(Extracted data entries)
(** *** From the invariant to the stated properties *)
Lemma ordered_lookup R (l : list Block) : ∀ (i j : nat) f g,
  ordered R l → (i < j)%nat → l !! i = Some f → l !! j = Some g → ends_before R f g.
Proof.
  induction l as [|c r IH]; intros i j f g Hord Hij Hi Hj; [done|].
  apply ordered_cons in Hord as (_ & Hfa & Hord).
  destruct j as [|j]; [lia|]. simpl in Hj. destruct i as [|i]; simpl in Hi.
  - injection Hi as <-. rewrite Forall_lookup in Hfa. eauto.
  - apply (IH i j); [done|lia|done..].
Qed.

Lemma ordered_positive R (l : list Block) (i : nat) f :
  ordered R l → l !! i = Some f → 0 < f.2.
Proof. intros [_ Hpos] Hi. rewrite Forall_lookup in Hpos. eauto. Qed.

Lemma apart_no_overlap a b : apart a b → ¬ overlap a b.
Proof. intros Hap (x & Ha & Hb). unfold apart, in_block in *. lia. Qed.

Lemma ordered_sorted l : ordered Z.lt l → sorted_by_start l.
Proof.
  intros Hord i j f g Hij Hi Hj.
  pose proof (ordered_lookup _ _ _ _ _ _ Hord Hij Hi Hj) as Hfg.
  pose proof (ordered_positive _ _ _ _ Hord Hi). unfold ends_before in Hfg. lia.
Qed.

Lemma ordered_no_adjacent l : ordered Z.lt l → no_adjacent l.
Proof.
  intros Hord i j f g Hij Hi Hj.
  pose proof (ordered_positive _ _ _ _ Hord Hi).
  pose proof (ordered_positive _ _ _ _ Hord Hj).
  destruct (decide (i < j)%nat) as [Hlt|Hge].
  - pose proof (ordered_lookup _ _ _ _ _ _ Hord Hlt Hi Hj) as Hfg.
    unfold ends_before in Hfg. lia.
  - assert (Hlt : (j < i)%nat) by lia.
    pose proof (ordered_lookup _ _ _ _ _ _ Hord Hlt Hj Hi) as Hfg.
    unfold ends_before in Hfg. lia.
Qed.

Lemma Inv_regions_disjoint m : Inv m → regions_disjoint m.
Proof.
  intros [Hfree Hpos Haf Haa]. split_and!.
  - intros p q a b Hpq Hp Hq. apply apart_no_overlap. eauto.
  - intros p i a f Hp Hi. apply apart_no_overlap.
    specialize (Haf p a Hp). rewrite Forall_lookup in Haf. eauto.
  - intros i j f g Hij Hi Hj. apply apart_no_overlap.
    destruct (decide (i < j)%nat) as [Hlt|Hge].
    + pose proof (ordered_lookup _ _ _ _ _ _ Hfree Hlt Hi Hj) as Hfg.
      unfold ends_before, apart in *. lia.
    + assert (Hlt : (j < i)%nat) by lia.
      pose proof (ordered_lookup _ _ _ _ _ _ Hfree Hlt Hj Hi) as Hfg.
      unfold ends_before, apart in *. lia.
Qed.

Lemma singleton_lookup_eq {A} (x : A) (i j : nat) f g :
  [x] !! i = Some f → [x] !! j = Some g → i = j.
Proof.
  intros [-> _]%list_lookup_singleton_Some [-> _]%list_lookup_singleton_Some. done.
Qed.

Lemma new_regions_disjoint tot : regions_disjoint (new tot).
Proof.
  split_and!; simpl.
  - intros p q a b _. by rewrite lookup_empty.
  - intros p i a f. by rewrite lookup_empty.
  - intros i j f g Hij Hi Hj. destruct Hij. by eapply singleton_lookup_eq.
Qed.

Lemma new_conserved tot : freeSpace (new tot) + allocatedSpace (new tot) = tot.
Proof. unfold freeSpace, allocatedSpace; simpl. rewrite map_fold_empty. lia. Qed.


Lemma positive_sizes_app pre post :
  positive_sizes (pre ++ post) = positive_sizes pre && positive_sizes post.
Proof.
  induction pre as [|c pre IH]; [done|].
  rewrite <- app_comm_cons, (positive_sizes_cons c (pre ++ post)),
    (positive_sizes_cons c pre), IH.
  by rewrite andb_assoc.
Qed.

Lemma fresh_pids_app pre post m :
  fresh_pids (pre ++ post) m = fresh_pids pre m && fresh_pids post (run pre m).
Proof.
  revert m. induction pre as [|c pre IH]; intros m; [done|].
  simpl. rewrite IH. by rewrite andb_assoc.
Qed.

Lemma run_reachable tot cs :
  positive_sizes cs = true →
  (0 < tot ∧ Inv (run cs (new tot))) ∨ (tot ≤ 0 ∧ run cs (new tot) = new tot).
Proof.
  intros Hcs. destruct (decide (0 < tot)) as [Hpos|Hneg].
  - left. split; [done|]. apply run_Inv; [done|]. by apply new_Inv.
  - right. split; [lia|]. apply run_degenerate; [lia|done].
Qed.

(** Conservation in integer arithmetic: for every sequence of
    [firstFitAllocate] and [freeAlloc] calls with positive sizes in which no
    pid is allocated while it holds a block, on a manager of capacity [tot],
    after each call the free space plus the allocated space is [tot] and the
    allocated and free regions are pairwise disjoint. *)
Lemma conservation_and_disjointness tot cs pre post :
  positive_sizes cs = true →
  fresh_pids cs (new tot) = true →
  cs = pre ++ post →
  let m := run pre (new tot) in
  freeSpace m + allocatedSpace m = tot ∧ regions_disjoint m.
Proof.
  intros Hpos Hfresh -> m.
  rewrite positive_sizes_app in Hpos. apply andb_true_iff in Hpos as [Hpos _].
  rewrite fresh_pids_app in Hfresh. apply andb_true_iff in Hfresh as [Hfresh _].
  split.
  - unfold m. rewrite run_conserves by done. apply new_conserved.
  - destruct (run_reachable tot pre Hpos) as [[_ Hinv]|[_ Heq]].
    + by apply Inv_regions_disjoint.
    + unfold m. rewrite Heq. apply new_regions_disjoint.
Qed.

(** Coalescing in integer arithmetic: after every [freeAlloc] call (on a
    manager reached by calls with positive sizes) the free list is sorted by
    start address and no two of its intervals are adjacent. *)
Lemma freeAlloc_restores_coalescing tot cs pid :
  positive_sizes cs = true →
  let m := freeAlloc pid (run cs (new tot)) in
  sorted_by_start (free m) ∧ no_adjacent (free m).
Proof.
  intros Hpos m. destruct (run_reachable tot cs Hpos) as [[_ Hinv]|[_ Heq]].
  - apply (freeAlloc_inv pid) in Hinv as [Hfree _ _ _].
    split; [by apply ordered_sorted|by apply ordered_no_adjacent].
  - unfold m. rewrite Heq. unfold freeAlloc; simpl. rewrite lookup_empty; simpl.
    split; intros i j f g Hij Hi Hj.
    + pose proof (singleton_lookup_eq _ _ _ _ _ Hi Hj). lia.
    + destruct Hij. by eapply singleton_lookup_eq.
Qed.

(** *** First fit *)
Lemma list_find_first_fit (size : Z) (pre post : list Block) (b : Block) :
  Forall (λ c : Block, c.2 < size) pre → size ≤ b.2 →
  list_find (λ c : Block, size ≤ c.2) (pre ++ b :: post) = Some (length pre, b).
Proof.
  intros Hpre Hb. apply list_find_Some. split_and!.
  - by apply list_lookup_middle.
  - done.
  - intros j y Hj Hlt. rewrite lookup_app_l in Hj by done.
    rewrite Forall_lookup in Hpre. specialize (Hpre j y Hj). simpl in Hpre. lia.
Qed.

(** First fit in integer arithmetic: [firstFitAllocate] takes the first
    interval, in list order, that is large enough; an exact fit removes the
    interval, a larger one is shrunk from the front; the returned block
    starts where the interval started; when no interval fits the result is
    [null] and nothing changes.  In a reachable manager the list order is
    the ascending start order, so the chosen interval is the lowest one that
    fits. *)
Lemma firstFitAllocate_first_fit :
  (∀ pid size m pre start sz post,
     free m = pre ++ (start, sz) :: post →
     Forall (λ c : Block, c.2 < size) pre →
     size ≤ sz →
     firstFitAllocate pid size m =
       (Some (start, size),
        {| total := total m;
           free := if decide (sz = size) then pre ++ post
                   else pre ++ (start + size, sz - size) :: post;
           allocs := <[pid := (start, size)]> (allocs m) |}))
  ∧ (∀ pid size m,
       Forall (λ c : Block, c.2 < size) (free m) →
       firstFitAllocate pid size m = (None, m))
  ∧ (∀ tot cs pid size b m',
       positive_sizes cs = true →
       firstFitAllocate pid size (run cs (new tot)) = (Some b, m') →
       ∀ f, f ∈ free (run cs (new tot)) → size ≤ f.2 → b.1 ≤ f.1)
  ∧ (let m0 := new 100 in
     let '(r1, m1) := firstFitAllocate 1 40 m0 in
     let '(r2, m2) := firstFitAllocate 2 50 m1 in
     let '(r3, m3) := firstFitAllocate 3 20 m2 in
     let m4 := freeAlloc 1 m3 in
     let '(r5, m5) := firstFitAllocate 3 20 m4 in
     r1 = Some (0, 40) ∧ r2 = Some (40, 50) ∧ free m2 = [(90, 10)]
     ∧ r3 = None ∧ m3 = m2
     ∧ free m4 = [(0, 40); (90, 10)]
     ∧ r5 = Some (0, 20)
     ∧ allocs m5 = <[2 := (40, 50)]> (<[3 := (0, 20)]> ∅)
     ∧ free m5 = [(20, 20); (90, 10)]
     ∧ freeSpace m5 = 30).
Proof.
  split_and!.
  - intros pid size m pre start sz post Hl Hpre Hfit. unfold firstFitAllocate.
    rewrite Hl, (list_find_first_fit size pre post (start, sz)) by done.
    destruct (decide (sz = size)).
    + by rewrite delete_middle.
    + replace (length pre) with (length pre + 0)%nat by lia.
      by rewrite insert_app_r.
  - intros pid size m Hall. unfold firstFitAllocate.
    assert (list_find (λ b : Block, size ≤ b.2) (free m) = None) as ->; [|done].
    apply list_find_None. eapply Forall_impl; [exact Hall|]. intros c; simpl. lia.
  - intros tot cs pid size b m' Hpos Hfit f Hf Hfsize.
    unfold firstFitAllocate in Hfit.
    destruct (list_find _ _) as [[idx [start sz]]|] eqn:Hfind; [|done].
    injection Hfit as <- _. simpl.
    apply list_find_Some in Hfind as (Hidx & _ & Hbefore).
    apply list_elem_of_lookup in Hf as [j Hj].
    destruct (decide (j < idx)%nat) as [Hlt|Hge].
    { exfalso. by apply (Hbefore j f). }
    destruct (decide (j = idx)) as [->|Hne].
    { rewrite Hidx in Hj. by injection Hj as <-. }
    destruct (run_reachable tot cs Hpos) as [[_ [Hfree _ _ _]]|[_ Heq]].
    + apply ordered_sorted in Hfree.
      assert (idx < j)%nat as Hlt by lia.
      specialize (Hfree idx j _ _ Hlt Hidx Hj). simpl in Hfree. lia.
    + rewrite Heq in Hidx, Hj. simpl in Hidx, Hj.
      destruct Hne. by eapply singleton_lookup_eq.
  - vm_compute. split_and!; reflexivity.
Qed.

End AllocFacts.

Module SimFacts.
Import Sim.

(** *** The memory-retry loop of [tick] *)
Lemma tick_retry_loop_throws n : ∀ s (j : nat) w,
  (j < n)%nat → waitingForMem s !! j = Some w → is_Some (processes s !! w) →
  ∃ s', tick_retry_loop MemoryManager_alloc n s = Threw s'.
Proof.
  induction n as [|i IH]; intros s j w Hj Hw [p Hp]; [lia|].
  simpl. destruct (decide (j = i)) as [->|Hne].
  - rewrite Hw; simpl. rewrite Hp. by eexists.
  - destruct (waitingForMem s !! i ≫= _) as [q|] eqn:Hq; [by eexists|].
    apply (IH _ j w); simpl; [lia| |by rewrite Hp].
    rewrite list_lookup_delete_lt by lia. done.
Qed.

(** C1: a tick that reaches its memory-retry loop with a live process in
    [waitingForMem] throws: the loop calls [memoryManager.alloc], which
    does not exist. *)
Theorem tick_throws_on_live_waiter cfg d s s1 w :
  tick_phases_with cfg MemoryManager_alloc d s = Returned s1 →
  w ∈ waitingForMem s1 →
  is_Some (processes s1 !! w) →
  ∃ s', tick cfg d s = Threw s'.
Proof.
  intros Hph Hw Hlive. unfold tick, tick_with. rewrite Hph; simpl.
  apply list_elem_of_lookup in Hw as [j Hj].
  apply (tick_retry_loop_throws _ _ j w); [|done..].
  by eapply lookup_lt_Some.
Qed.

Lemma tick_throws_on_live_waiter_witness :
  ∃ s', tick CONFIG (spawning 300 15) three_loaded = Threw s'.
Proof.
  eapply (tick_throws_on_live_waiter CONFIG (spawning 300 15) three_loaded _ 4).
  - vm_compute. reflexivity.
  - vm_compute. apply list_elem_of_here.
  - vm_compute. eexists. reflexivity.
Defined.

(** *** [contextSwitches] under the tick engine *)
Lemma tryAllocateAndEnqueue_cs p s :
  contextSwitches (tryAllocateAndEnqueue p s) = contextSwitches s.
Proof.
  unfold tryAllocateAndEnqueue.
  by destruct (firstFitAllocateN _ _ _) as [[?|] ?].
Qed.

__Task__
Copy the records above faithfully. Begin at their first line, end at the line containing "induction l as", and include nothing else.

__The completed task__
(** *** From the invariant to the stated properties *)
Lemma ordered_lookup R (l : list Block) : ∀ (i j : nat) f g,
  ordered R l → (i < j)%nat → l !! i = Some f → l !! j = Some g → ends_before R f g.
Proof.
  induction l as [|c r IH]; intros i j f g Hord Hij Hi Hj; [done|].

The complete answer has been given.